Although leaf mold isn’t considered to be very rich in the nutrients your soil needs (because it’s primarily composed of dead leaves) what it does is acts as a conditioner for your soil, greatly improving its texture. Additionally, it gives your soil better structure and enhances its ability to retain more water, which is helpful in the event that a heavy rain spell occurs.
Making Leaf Mold
Start by setting up space where you’ll store all the decaying leaves. Since we’re all urban city farmers here, it’s probable that you don’t have much space, so using a large garbage bag (the black ones) will do. Just remember to add holes for air circulation. Then you have to keep the bag out of sight because it’s not the most appealing thing you want your guests to see.
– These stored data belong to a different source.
(** C4 on [offCentreWorld].  The code takes the bearing between the corners
    of the bounding boxes, which is [0]: [relAngle = 0], [A] stops and [B]
    takes the whole speed.  The bearing of the line of the centres gives
    [relAngle = 5/13], with which the transfer formula leaves [A] the speed
    [50/13] and gives [B] the speed [80/13]. *)
Lemma offCentre_hit_speeds :
  exists w',
    updateIfColliding 20 (offCentreWorld false false) 0 1 0 = Some (true, w') /\
    speed (w' !!! 0%nat) = 0 /\
    speed (w' !!! 1%nat) = 10 /\
    let a := offCentreWorld false false !!! 0%nat in
    let b := offCentreWorld false false !!! 1%nat in
    let relAngle := angleBetween (course a)
                      (centreLineCourse (w' !!! 0%nat) (w' !!! 1%nat)) in
    relAngle = 5 / 13 /\
    speed a * Rabs relAngle = 50 / 13 /\
    (speed a * power a) / power b * (1 - Rabs relAngle) = 80 / 13.
Proof.
  eexists. split.
  - rewrite updateIfColliding_step. cbv zeta.
    rewrite (decide_True (P := speed _ >= speed _)) by (simpl; lra). cbn [Nat.eqb].
    rewrite offCentreWorld_test. cbn [fst snd]. rewrite decide_True by lra.
    replace (getClosestItemAfterMove _ _ _ _) with 1%nat by done.
    cbn [Nat.eqb negb andb].
    change (offCentreWorld true true)
      with (put2 (offCentreWorld true true) 0
              (set_cache (cached true (10 * 1)) (gliding 0 0 4 10 0)) 1
              (set_cache (cached true (0 * 1)) (gliding 12 0 9 0 0))) at 1.
    rewrite updateForCollision_put2 by (simpl; lia). done.
  - destruct offCentreWorld_collide as (Hax & Hay & Hbx & Hby & Hra & Hrb).
    pose proof (collidePair_speeds
                  (set_cache (cached true (10 * 1)) (gliding 0 0 4 10 0))
                  (set_cache (cached true (0 * 1)) (gliding 12 0 9 0 0))
                  (1 / 2 * (10 * 1))) as Hs.
    cbv zeta in Hs.
    set (r := collidePair _ _ _) in *.
    assert (L0 : put2 (offCentreWorld true true) 0 r.1 1 r.2 !!! 0%nat = r.1) by done.
    assert (L1 : put2 (offCentreWorld true true) 0 r.1 1 r.2 !!! 1%nat = r.2) by done.
    rewrite L0, L1.
    rewrite Hax, Hay, Hbx, Hby in Hs.
    rewrite getCourse_level in Hs by lra.
    change (course (set_cache (cached true (10 * 1)) (gliding 0 0 4 10 0))) with 0 in Hs.
    rewrite angleBetween_same, Rabs_R0 in Hs. destruct Hs as [Hs1 Hs2].
    split; [rewrite Hs1; simpl; lra|]. split; [rewrite Hs2; simpl; lra|].
    cbv zeta.
    assert (Hrel : angleBetween
                     (course (offCentreWorld false false !!! 0%nat))
                     (centreLineCourse r.1 r.2) = 5 / 13).
    { unfold centreLineCourse. rewrite Hax, Hay, Hbx, Hby, Hra, Hrb.
      change (course (offCentreWorld false false !!! 0%nat)) with 0.
      unfold getCourse, atan2. rewrite decide_True by lra.
      unfold angleBetween.
      replace (0 - atan ((0 + 9 - (0 + 4)) / (12 + 9 - (5 + 4))) + PI / 2)
        with (PI / 2 - atan (5 / 12)) by (replace ((0 + 9 - (0 + 4)) / (12 + 9 - (5 + 4)))
                                            with (5 / 12) by lra; ring).
      rewrite cos_shift.
      replace (PI / 2 - (PI / 2 - atan (5 / 12))) with (atan (5 / 12)) by ring.
      rewrite sin_atan.
      replace (1 + (5 / 12)²) with ((13 / 12) * (13 / 12)) by (unfold Rsqr; lra).
      rewrite sqrt_square by lra. lra. }
    rewrite Hrel, Rabs_pos_eq by lra. simpl. repeat split; lra.
Qed.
Next, you’ll need to collect the leaves, which sounds easy, but is pretty difficult if you think about how much time will go into the task. To make it easier, you can purchase a garden vacuum or leaf blower. Garden vacuums always have bags attached in which they collect fallen leaves and other debris. You can empty out this bag and separate the leaves from other materials before using them for the leaf mold. Remember not to just use any leaves that come your way, but only ones that are healthy and don’t show any sign of disease. Using leaf mold made from disease-ridden leaves puts your crops at the risk of being affected by the disease too.
Shred ‘em up
If you live in an area that often gets heavy rain during the monsoon season, then leaf mold is a staple for you because it prevents soil from getting waterlogged. In this case, you’ll need your leaves to decay quickly. An easy way to do that is to shred them before adding them to your leaf mold bag. If you have a garden shredder, you can effortlessly shred your leaves into thin pieces. Otherwise, simply use a rotary mower on the leaves a few times. It isn’t essential that you shred your leaves, but it does speed up the process because otherwise, large leaves can keep air from circulating and enhancing the process of decomposition.
Add your shredded leaves to the large garbage bag and spray a little water when the leaves reach the top. Tie the bag from the top and leave it in a nicely shaded part of your garden.
Leave and Shake
Now you have to keep your leaves away for a period of 1 to 2 years for them to decompose. Remember to turn them over every month or so to keep them from getting compacted while increasing air circulation. Keep the leaves moist and you’ll have your leaf mold ready to use in your garden soon. Happy Farming!